1993-03-12 - Tagging data to detect thieves

Header Data

From: Marc.Ringuette@GS80.SP.CS.CMU.EDU
To: cypherpunks@toad.com
Message Hash: 835974f1c33129fbe49ff06e1ab98eb42a324d1f819a000046f4e49aec55aa4b
Message ID: <9303120305.AA09556@toad.com>
Reply To: N/A
UTC Datetime: 1993-03-12 03:05:22 UTC
Raw Date: Thu, 11 Mar 93 19:05:22 PST

Raw message

From: Marc.Ringuette@GS80.SP.CS.CMU.EDU
Date: Thu, 11 Mar 93 19:05:22 PST
To: cypherpunks@toad.com
Subject: Tagging data to detect thieves
Message-ID: <9303120305.AA09556@toad.com>
MIME-Version: 1.0
Content-Type: text/plain

I've done some further thinking on the text tagging problem,
spurred by a question on sci.crypt about tagging pictures
(under the subject line "Permanent signatures for pictures").

Here's a summary.


Let's say Dow Jones wants to sell newswire subscriptions to individuals,
but someone is anonymously forwarding their articles to a newsgroup.  Can
they succeed in tagging the text to detect the thief?  The idea is to
make some small twiddle to each subscriber's copy of the text, so that
the stolen copy can be matched with some subscriber and their
subscription cancelled.

Short answer:  the thieves win.  At first, I thought the answer
was the opposite.


There are two issues which must be addressed in order to show that
the tagger wins:

  1.  The taggee must not be able to "smooth away" all of the tag bits.
  2.  The taggee must not be able to cross-correlate multiple copies
      of the data in question in order to produce a "clean" version.
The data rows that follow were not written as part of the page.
Lemma Interface_initialize_post dlsym lang mw i :
  interface_ok dlsym lang i →
  post (∃ f, f ∈ load_order ∧ dlsym Next (Names lang f) = None)
    (λ i', interface_ok dlsym lang i' ∧
      ∀ f, f ∈ load_order → is_Some (dlsym Next (Names lang f)) ∧
        if_symbols i' !! Names lang f = Some (mkSymbol (Names lang f) (dlsym Next (Names lang f))))
    (Interface_initialize dlsym lang mw i).
Proof.
  intros [Hr Hin]. unfold Interface_initialize, loadSymbols.
  pose proof (load_list_post dlsym Next ((λ f, (Names lang f, true)) <$> load_order) _ Hr) as Hp.
  destruct (load_list _ _ _ _) as [t|msg|why]; cbn [mbind outcome_bind post] in *.
  2:{ destruct Hp as (name & (f & [= ->] & Hf)%list_elem_of_fmap & Hn); [|by exists f].
      intros x (f & -> & Hf)%list_elem_of_fmap. by apply Hin. }
  2:{ apply Hp. intros x (f & -> & Hf)%list_elem_of_fmap. by apply Hin. }
  destruct Hp as (Hr' & Hl & _).
  { intros x (f & -> & Hf)%list_elem_of_fmap. by apply Hin. }
  assert (∀ f, f ∈ load_order → is_Some (dlsym Next (Names lang f)) ∧
    t !! Names lang f = Some (mkSymbol (Names lang f) (dlsym Next (Names lang f)))) as Hall.
  { intros f Hf. destruct (Hl _ _ (Names_load_order lang f Hf)) as [? Hs]. by split; [apply Hs|]. }
  assert (∀ f, f ∈ load_order → ∃ a, invoke_named (Names lang f) t = Ok a) as Hinv.
  { intros f Hf. destruct (Hall f Hf) as [[a Ha] Ht]. exists a. unfold invoke_named, invoke.
    rewrite Ht. simpl. by rewrite Ha. }
  destruct (Hinv F_comm_rank) as [? ->]; [set_solver|].
  destruct (Hinv F_comm_size) as [? ->]; [set_solver|]. simpl.
  split; [|done]. split; [done|]. intros f Hf. simpl. by rewrite (proj2 (Hall f Hf)).
Qed.

(** [Interface<Lang>::initialize], for both languages, never calls a symbol
    that is not loaded, stops the program exactly when one of the MPI functions
    is missing, and otherwise leaves every function bound to the next
    occurrence of its name, which for Fortran is the C name in lower case
    followed by an underscore; initialising again changes no binding. *)
Theorem interface_initialized dlsym lang mw :
  (∀ f, Names Fortran f = mangle (Names C f)) ∧
  post (∃ f, f ∈ load_order ∧ dlsym Next (Names lang f) = None)
    (λ i, (∀ f, f ∈ load_order → is_Some (dlsym Next (Names lang f)) ∧
        if_symbols i !! Names lang f = Some (mkSymbol (Names lang f) (dlsym Next (Names lang f)))) ∧
      (∃ i', Interface_initialize dlsym lang mw i = Ok i' ∧
        ∀ f, f ∈ load_order → if_symbols i' !! Names lang f = if_symbols i !! Names lang f))
    (Interface_initialize dlsym lang mw (newInterface lang)).
Proof.
  split; [by intros []|].
  pose proof (Interface_initialize_post dlsym lang mw _ (newInterface_ok dlsym lang)) as Hp.
  destruct (Interface_initialize dlsym lang mw (newInterface lang)) as [i| |]; simpl in *; [|done..].
  destruct Hp as [Hok Hall]. split; [done|].
  pose proof (Interface_initialize_post dlsym lang mw i Hok) as Hp.
  destruct (Interface_initialize dlsym lang mw i) as [i'| |]; simpl in *; [|exfalso|done].
  - exists i'. split; [done|]. intros f Hf. by rewrite (proj2 (proj2 Hp f Hf)), (proj2 (Hall f Hf)).
  - destruct Hp as (f & Hf & Hn). destruct (Hall f Hf) as [[a Ha] _]. congruence.
Qed.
Regarding issue #1, the basic techique is to alter a few features of
your data which are important enough that your opponent can't afford to
randomize ALL such bits.  In the case of text, small changes in word
choice are a good candidate.  Two criteria are:

   A.  The changes must be "important" enough that the thief can't
       smooth them all away.
   B.  The changes shouldn't be "important" enough that the newswire
       becomes worthless!

The tagger has an advantage in this case, though.  He can change, say,
1 in 1000 of these "important, non-smoothable-away" candidate bits.  If
the thief wants to cancel them out and only has a single copy of the
picture, he must somehow canonicalize _all_ of the candidate tag bits,
or some very large proportion of them.

So if your tagging process does a little bit of "damage" to your
data, like in the map-maker case of adding an extra small street
here and there, then the opponent must either try to detect exactly
where your damage is, or must make wholesale changes to the data (such
as removing all small roads altogether).  The thief, in trying to cover
up your damage, must make a thousand times as much damage.  Choose your
damage level appropriately so that your level of damage isn't too much
but the thief's is.


Issue #2, thieves cross-correlating between multiple copies of the data,
is a bit more subtle.  

Here's the scenario:

  Dow Jones has 10,000 customers, 64 of whom are in a conspiracy to steal
  and re-sell the newswire.  Dow Jones tries various tagging strategies,
  altering whitespace and word choice individually for each subscriber.
  The thieves try to cross-correlate between their copies of the text
  in order to "cancel out" the tags from the copy which they wish to re-sell.

Can Dow Jones detect the thieves and cancel their subscriptions?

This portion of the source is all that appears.